Second, to the extent there are well-pleaded factual allegations, the court should assume their truth and then determine whether they plausibly give rise to an entitlement to relief. Id. at 679. "Determining whether a complaint contains sufficient facts to state a plausible claim for relief "will . . . be a context-specific task that requires the reviewing court to draw on its judicial experience and common sense." Id. "Where the well-pleaded facts do not permit the court to infer more than the mere possibility of misconduct, the complaint has alleged-but it has not 'show[n]'-'that the pleader is entitled to relief,'" and therefore should be dismissed. Id. (quoting Fed. R. Civ. P. 8(a)(2)).

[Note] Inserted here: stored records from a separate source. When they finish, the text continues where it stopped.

Lemma handler_chain_unlink (nx : Gpio.handler -> option Gpio.handler)
    (old_handler : Gpio.handler) (l2 : list Gpio.handler)
    (l1 : list Gpio.handler) :
  forall c : Gpio.handler,
  handler_chain nx (Some c) (c :: l1 ++ old_handler :: l2) ->
  handler_chain (Gpio.write_next (last l1 c) (nx old_handler) nx)
    (Some c) (c :: l1 ++ l2).
Proof.
  induction l1 as [| b l1 IH]; intros c Hc.
  - cbn [app last] in *.
    pose proof (handler_chain_NoDup _ _ _ Hc) as Hnd.
    inversion Hc as [| ? ? Hc1]; subst.
    inversion Hc1 as [| ? ? Hc2 Hn]; subst.
    constructor. rewrite write_next_same.
    apply handler_chain_write_other; [exact Hc2 |].
    inversion Hnd as [| ? ? Hnc Hnd1]; subst.
    intros Hin. apply Hnc. now right.
  - cbn [app] in *.
    pose proof (handler_chain_NoDup _ _ _ Hc) as Hnd.
    inversion Hc as [| ? ? Hc1]; subst.
    inversion Hc1 as [| ? ? Hc2 Hn]; subst.
    assert (Hlast : last (b :: l1) c = last l1 b) by apply last_cons.
    rewrite Hlast.
    constructor.
    assert (Hne : c <> last l1 b).
    { inversion Hnd as [| ? ? Hnc Hnd1]; subst.
      intros ->. apply Hnc.
      destruct l1 as [| x l1]; [now left |].
      right. apply in_or_app. left.
      change (In (last (x :: l1) b) (x :: l1)).
      clear. revert x. induction l1 as [| y l1 IHl]; intros x; [now left |].
      right. apply (IHl y). }
    rewrite write_next_other by exact Hne.
    rewrite <- Hn. apply IH. now constructor.
Qed.

Lemma deregister_present (old_handler : Gpio.handler)
    (l1 l2 : list Gpio.handler) (hl : Gpio.gpioDigitalInputHandlerList)
    (fuel : nat) :
  handlers_of hl (l1 ++ old_handler :: l2) ->
  (List.length l1 < fuel)%nat ->
  exists hl',
    Gpio.deregisterHandler fuel old_handler hl = Some hl' /\
    handlers_of hl' (l1 ++ l2).
Proof.
  unfold handlers_of. intros Hc Hfuel.
  pose proof (handler_chain_NoDup _ _ _ Hc) as Hnd.
  unfold Gpio.deregisterHandler.
  destruct l1 as [| c l1].
  - cbn [app] in *. inversion Hc as [| ? ? Hc1 Hf]; subst.
    rewrite Nat.eqb_refl. eexists. split; [reflexivity |]. exact Hc1.
  - cbn [app] in *. inversion Hc as [| ? ? Hc1 Hf]; subst.
    assert (Hold : ~ In old_handler (c :: l1)).
    { intros Hin. apply NoDup_remove_2 with (l := c :: l1) in Hnd.
      apply Hnd. apply in_or_app. now left. }
    assert (Hb : (c =? old_handler)%nat = false).
    { apply Nat.eqb_neq. intros ->. apply Hold. now left. }
    rewrite Hb.
    rewrite (deregister_walk_unlinks old_handler l2 hl l1 c fuel).
    + eexists. split; [reflexivity |]. cbn.
      rewrite <- Hf. apply handler_chain_unlink. rewrite Hf. exact Hc.
    + now constructor.
    + exact Hold.
    + cbn in Hfuel. lia.
Qed.

(** X18: [deregisterHandler] unlinks the handler and nothing else: on a list
    that has the handler, the list afterwards is the list before without
    it, in the same order. *)
Theorem deregister_handler_unlinks (old_handler : Gpio.handler)
    (l1 l2 : list Gpio.handler) (hl : Gpio.gpioDigitalInputHandlerList)
    (fuel : nat) :
  handlers_of hl (l1 ++ old_handler :: l2) ->
  (List.length l1 < fuel)%nat ->
  exists hl',
    Gpio.deregisterHandler fuel old_handler hl = Some hl' /\
    handlers_of hl' (l1 ++ l2).
Proof. apply deregister_present. Qed.

Lemma deregister_handler_unlinks_witness :
  exists hl',
    Gpio.deregisterHandler 2 2%nat
      {| Gpio._first_handler := Some 1%nat;
         Gpio.next := fun a =>
           match a with
           | 1%nat => Some 2%nat | 2%nat => Some 3%nat | _ => None
           end |} = Some hl' /\
    handlers_of hl' [1%nat; 3%nat].
Proof.
  apply (deregister_handler_unlinks 2%nat [1%nat] [3%nat] _ 2).
  - exact handlers_of_three.
  - cbn. lia.
Defined.
(** * Minesweeper knowledge engine: a shallow embedding of [minesweeper.py]

    The Python module has three classes: [Minesweeper] (the board),
    [Sentence] (a set of cells together with the number of mines among
    them) and [MinesweeperAI] (the player, which accumulates sentences and
    the sets of cells known to be mines or safe).

    Modelling conventions.
    - A cell is a pair of Python integers: [Z * Z].
    - A Python [set] of cells is a [gset (Z * Z)]; [len] is [size].  The
      order in which Python iterates over a set is unspecified; where the
      code turns a set into a list the model uses [elements], and every
      general statement below relies on membership only.
    - Objects are modelled by values.  The code never keeps one mutable
      [Sentence] reachable from two lists that are both used afterwards,
      except in the closure loop of [add_knowledge], where the deep copy
      [new_knowledge] and the live list [self.knowledge] are distinct
      objects: the model threads both explicitly.
    - [random.choice] is modelled by an explicit index drawn by the caller;
      an exception is an explicit constructor of the result type. *)

From Stdlib Require Import ZArith Lia.
From stdpp Require Import base decidable list gmap fin_sets.

#[local] Set Warnings "-clear-no-such-hyp".
Local Open Scope Z_scope.

Abbreviation Cell := (Z * Z)%type.

(** Python's [range(a, b)] over integers. *)
Definition range (a b : Z) : list Z := seqZ a (b - a).

(** Python's [list.remove(x)]: drops the first element equal to [x].
    (Python raises [ValueError] when there is none; every call in the
    source removes an element that was just read from the same list.) *)
Fixpoint list_remove `{EqDecision A} (x : A) (l : list A) : list A :=
  match l with
  | [] => []
  | y :: l' => if decide (y = x) then l' else y :: list_remove x l'
  end.

(** ** class Sentence *)
Module Sentence.

Record t : Type := Sentence { cells : gset Cell; count : Z }.

(** [__eq__]: equal cell sets and equal counts.  On [gset] extensional
    equality is Leibniz equality, so [__eq__] is [=] on the record. *)
#[global] Instance eq_dec : EqDecision t.
Proof. solve_decision. Defined.

(** [__init__(cells, count)]: [self.cells = set(cells)]. *)
Definition init (cs : list Cell) (n : Z) : t :=
  Sentence (list_to_set cs) n.

(** [__sub__] *)
Definition sub (self other : t) : t :=
  Sentence (cells self ∖ cells other) (count self - count other).

Definition known_mines (self : t) : option (gset Cell) :=
  if decide (count self = Z.of_nat (size (cells self)))
  then Some (cells self) else None.

Definition known_safes (self : t) : option (gset Cell) :=
  if decide (count self = 0) then Some (cells self) else None.

Definition mark_mine (cell : Cell) (self : t) : t :=
  if decide (cell ∈ cells self)
  then Sentence (cells self ∖ {[cell]}) (count self - 1)
  else self.

Definition mark_safe (cell : Cell) (self : t) : t :=
  if decide (cell ∈ cells self)
  then Sentence (cells self ∖ {[cell]}) (count self)
  else self.

End Sentence.

(** Truth value of the result of [known_mines()] / [known_safes()] in an
    [if]: [None] and the empty set are false. *)
Definition truthy (o : option (gset Cell)) : bool :=
  match o with
  | Some s => bool_decide (s ≠ ∅)
  | None => false
  end.

(** The set a truthy result is iterated over. *)
Definition cells_of (o : option (gset Cell)) : list Cell :=
  match o with
  | Some s => elements s
  | None => []
  end.

(** ** class Minesweeper (the board) *)
Module Minesweeper.

(** [self.board[i][j]] is [True] exactly for the cells of [self.mines];
    the model keeps the set and reads the grid through it. *)
Record t : Type := Minesweeper { height : Z; width : Z; mines : gset Cell }.

Definition board (self : t) (i j : Z) : bool := bool_decide ((i, j) ∈ mines self).

(** Reads the grid at [cell].  The model is the code's for a cell of the
    grid; off the grid the Python list access raises [IndexError] (or
    wraps for a negative index), which the statements below never rely
    on. *)
Definition is_mine (self : t) (cell : Cell) : bool := board self cell.1 cell.2.

Definition nearby_mines (self : t) (cell : Cell) : Z :=
  foldl (fun count i =>
    foldl (fun count j =>
      if decide ((i, j) = cell) then count
      else if decide ((0 ≤ i < height self) ∧ (0 ≤ j < width self)) then
        (if board self i j then count + 1 else count)
      else count)
      count (range (cell.2 - 1) (cell.2 + 2)))
    0 (range (cell.1 - 1) (cell.1 + 2)).

End Minesweeper.

(** ** class MinesweeperAI *)
Module MinesweeperAI.

Record t : Type := MinesweeperAI {
  height : Z;
  width : Z;
  moves_made : gset Cell;
  mines : gset Cell;
  safes : gset Cell;
  knowledge : list Sentence.t;
  MINE_COUNT : Z
}.

(** [__init__(height, width)] *)
Definition init (h w : Z) : t :=
  MinesweeperAI h w ∅ ∅ ∅ [] 8.

Definition set_moves_made (self : t) (m : gset Cell) : t :=
  MinesweeperAI (height self) (width self) m (mines self) (safes self)
    (knowledge self) (MINE_COUNT self).

Definition set_knowledge (self : t) (k : list Sentence.t) : t :=
  MinesweeperAI (height self) (width self) (moves_made self) (mines self)
    (safes self) k (MINE_COUNT self).

Definition mark_mine (self : t) (cell : Cell) : t :=
  MinesweeperAI (height self) (width self) (moves_made self)
    ({[cell]} ∪ mines self) (safes self)
    (map (Sentence.mark_mine cell) (knowledge self)) (MINE_COUNT self).

Definition mark_safe (self : t) (cell : Cell) : t :=
  MinesweeperAI (height self) (width self) (moves_made self)
    (mines self) ({[cell]} ∪ safes self)
    (map (Sentence.mark_safe cell) (knowledge self)) (MINE_COUNT self).

Definition remove_duplicates (duplicates : list Sentence.t) : list Sentence.t :=
  foldl (fun unique_list number =>
           if decide (number ∈ unique_list) then unique_list
           else unique_list ++ [number])
        [] duplicates.

(** The bounds are the literal [range(0,8)] of the source; the method
    does not read [self.height] or [self.width]. *)
Definition get_nearby_cells (self : t) (cell : Cell) : list Cell :=
  foldl (fun cells x =>
    foldl (fun cells y =>
      if decide (x ∉ range 0 8 ∨ y ∉ range 0 8) then cells
      else if decide ((x, y) ≠ cell) then cells ++ [(x, y)] else cells)
      cells (range (cell.2 - 1) (cell.2 + 2)))
    [] (range (cell.1 - 1) (cell.1 + 2)).

(** Lines 190-196: the sentences derived from the new one. *)
Definition additional_sentences (sentence : Sentence.t)
    (kb : list Sentence.t) : list Sentence.t :=
  foldl (fun acc knowledge =>
    if decide (Sentence.cells sentence ⊆ Sentence.cells knowledge)
    then acc ++ [Sentence.sub knowledge sentence]
    else if decide (Sentence.cells knowledge ⊆ Sentence.cells sentence)
    then acc ++ [Sentence.sub sentence knowledge]
    else acc)
    [] kb.

(** Lines 198-200. *)
Definition append_new (kb additional : list Sentence.t) : list Sentence.t :=
  foldl (fun kb a => if decide (a ∈ kb) then kb else kb ++ [a]) kb additional.

(** Body of the closure loop (lines 209-217) for the sentence at hand.
    [nk] is the deep copy being filtered; the marks go to [self], whose
    [knowledge] is still the list the copy was taken from. *)
Definition resolve (sentence : Sentence.t) (st : list Sentence.t * t)
    : list Sentence.t * t :=
  let st1 :=
    if truthy (Sentence.known_mines sentence)
    then (list_remove sentence st.1,
          foldl mark_mine st.2 (cells_of (Sentence.known_mines sentence)))
    else st in
  if truthy (Sentence.known_safes sentence)
  then (list_remove sentence st1.1,
        foldl mark_safe st1.2 (cells_of (Sentence.known_safes sentence)))
  else st1.

(** [for sentence in new_knowledge: ...] with the list changing under
    the iterator: Python's list iterator keeps an index [i], stops when
    [i] reaches the current length, and otherwise yields the element at
    [i] and increments [i].  [fuel] bounds the number of iterations; the
    initial length is enough (see [closure_fuel] below). *)
Fixpoint closure_loop (fuel i : nat) (st : list Sentence.t * t)
    : list Sentence.t * t :=
  match fuel with
  | O => st
  | S fuel' =>
      match st.1 !! i with
      | None => st
      | Some sentence => closure_loop fuel' (S i) (resolve sentence st)
      end
  end.

(** Lines 182-204 of [add_knowledge]: everything before the deep copy. *)
Definition pre_closure (self : t) (cell : Cell) (count : Z) : t :=
  let self := set_moves_made self ({[cell]} ∪ moves_made self) in
  let self := mark_safe self cell in
  let free_neighbours :=
    filter (fun x => x ∉ moves_made self) (get_nearby_cells self cell) in
  let sentence := Sentence.init free_neighbours count in
  let additional := additional_sentences sentence (knowledge self) in
  let self := set_knowledge self (append_new (knowledge self) additional) in
  let self := set_knowledge self (knowledge self ++ [sentence]) in
  set_knowledge self (remove_duplicates (knowledge self)).

(** Lines 206-219: deep copy, sweep, and [self.knowledge = new_knowledge]. *)
Definition closure (self : t) : t :=
  let new_knowledge := knowledge self in
  let r := closure_loop (length new_knowledge) 0 (new_knowledge, self) in
  set_knowledge r.2 r.1.

Definition add_knowledge (self : t) (cell : Cell) (count : Z) : t :=
  closure (pre_closure self cell count).

(** Result of a move query: a returned value or a raised exception. *)
Inductive outcome : Type :=
| Return (r : option Cell)
| IndexError.

Definition make_safe_move (self : t) : option Cell :=
  match elements (safes self ∖ moves_made self) with
  | c :: _ => Some c
  | [] => None
  end.

(** [int(x / self.width)] truncates the quotient towards zero
    ([Z.quot]); [%] takes the sign of the divisor ([Z.modulo]).  The
    float division is exact on every board whose size fits a double. *)
Definition all_cells (self : t) : gset Cell :=
  list_to_set
    (map (fun x => (Z.quot x (width self), x `mod` height self))
         (range 0 (width self * height self))).

Definition possible (self : t) : list Cell :=
  elements (all_cells self ∖ moves_made self ∖ mines self).

(** [rnd] is the number the generator draws; [random.choice(seq)]
    raises [IndexError] on an empty sequence and otherwise returns
    [seq[k]] for some [k < len(seq)]. *)
Definition random_choice (rnd : nat) (seq : list Cell) : outcome :=
  match seq !! (rnd `mod` length seq)%nat with
  | Some c => Return (Some c)
  | None => IndexError
  end.

Definition make_random_move (self : t) (rnd : nat) : outcome :=
  if decide (Z.of_nat (size (mines self)) < MINE_COUNT self)
  then random_choice rnd (possible self)
  else Return None.

End MinesweeperAI.


(** ** Runs of the engine *)

(** The three operations a driver applies to a player. *)
Inductive op : Type :=
| AddKnowledge (cell : Cell) (count : Z)
| MarkMine (cell : Cell)
| MarkSafe (cell : Cell).

Definition step (self : MinesweeperAI.t) (o : op) : MinesweeperAI.t :=
  match o with
  | AddKnowledge cell count => MinesweeperAI.add_knowledge self cell count
  | MarkMine cell => MinesweeperAI.mark_mine self cell
  | MarkSafe cell => MinesweeperAI.mark_safe self cell
  end.

Definition run (self : MinesweeperAI.t) (ops : list op) : MinesweeperAI.t :=
  foldl step self ops.

(** ** Auxiliary notions used in the statements *)

(** A sentence the sweep acts on: one of the two tests of the loop body
    succeeds. *)
Definition resolved (s : Sentence.t) : bool :=
  truthy (Sentence.known_mines s) || truthy (Sentence.known_safes s).

(** The marks the loop body issues for [s]. *)
Definition apply_marks (s : Sentence.t) (self : MinesweeperAI.t) : MinesweeperAI.t :=
  if truthy (Sentence.known_mines s)
  then foldl MinesweeperAI.mark_mine self (elements (Sentence.cells s))
  else if truthy (Sentence.known_safes s)
  then foldl MinesweeperAI.mark_safe self (elements (Sentence.cells s))
  else self.

(** What the index-driven loop amounts to on a duplicate-free list: a
    resolved sentence is dropped and its successor is passed over
    unexamined, because the removal shifts the successor into the slot the
    iterator has already left. *)
Fixpoint sweep (l : list Sentence.t) (self : MinesweeperAI.t) {struct l}
    : list Sentence.t * MinesweeperAI.t :=
  match l with
  | [] => ([], self)
  | s :: rest =>
      if resolved s then
        match rest with
        | [] => ([], apply_marks s self)
        | x :: rest' =>
            let r := sweep rest' (apply_marks s self) in (x :: r.1, r.2)
        end
      else let r := sweep rest self in (s :: r.1, r.2)
  end.

(** The constraint invariant of a sentence. *)
Definition count_in_range (s : Sentence.t) : Prop :=
  0 ≤ Sentence.count s ≤ Z.of_nat (size (Sentence.cells s)).

(** [s] is a true statement about the mine set [M]. *)
Definition holds_on (M : gset Cell) (s : Sentence.t) : Prop :=
  Sentence.count s = Z.of_nat (size (Sentence.cells s ∩ M)).

(** A board as [Minesweeper.__init__] builds it: every mine lies on the
    grid. *)
Definition board_wf (B : Minesweeper.t) : Prop :=
  set_Forall (fun c : Cell => (0 ≤ c.1 < Minesweeper.height B) ∧
                              (0 ≤ c.2 < Minesweeper.width B))
             (Minesweeper.mines B).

The Court is permitted to review exhibits that are attached to, referred to, or incorporated within the pleadings. Massey v. Ojaniit, 759 F.3d 343, 353 (4th Cir. 2013). The Court may also take judicial notice of matters in the public record, such as positions taken by a party in an earlier lawsuit. Id. (holding it was proper for court to consider prior trial testimony in ruling on a 12(c) motion).

The DPPA provides that "[i]t shall be unlawful for any person knowingly to obtain or disclose personal information, from a motor vehicle record, for any use not permitted under section 2721(b) of this title." 18 U.S.C. § 2722(a). Thus, the DPPA prohibits disclosure of certain protected information. Peerless' Communication Exclusion is triggered by statutes prohibiting "sending, transmitting, communication, or distribution of material or information." Doc. 23. at 4-5. As Peerless points out, "it would be impossible to 'disclose' information without 'sending, transmitting, communicating, or distributing' it." Id. at 9.

In two nearly identical cases, this Court held that defendants' alleged violation of the DPPA was excluded from defense or indemnity by plaintiff's Communication Exclusion.4 Hartford Cas. Ins. Co. v. Gelshenen, 387 F. Supp. 3d 634, 641-42 (W.D.N.C. 2019), aff'd on other grounds, 801 F. App'x 915 (4th Cir. 2020); Hartford Cas. Ins. Co. v. Greve, No. 3:17CV183-GCM, 2017 WL 5557669, at *4 (W.D.N.C. Nov. 17, 2017), aff'd on other grounds, 742 F. App'x 738 (4th Cir. 2018). Like the present case, both Gelshenen and Greve arose out of the Hatch Action and involved an identical Communication Exclusion. As the Court held:

"[a] plain language construction of this [Communication] exclusion reveals that there is no coverage under the Policies when personal or advertising injury arises from the alleged violation [of] a statute that limits the communication or distribution of material or information.'' Greve, 2017 WL 5557669, at *4. And the language of the DPPA statute clearly ''creates a limitation on the distribution of certain information.'' Id.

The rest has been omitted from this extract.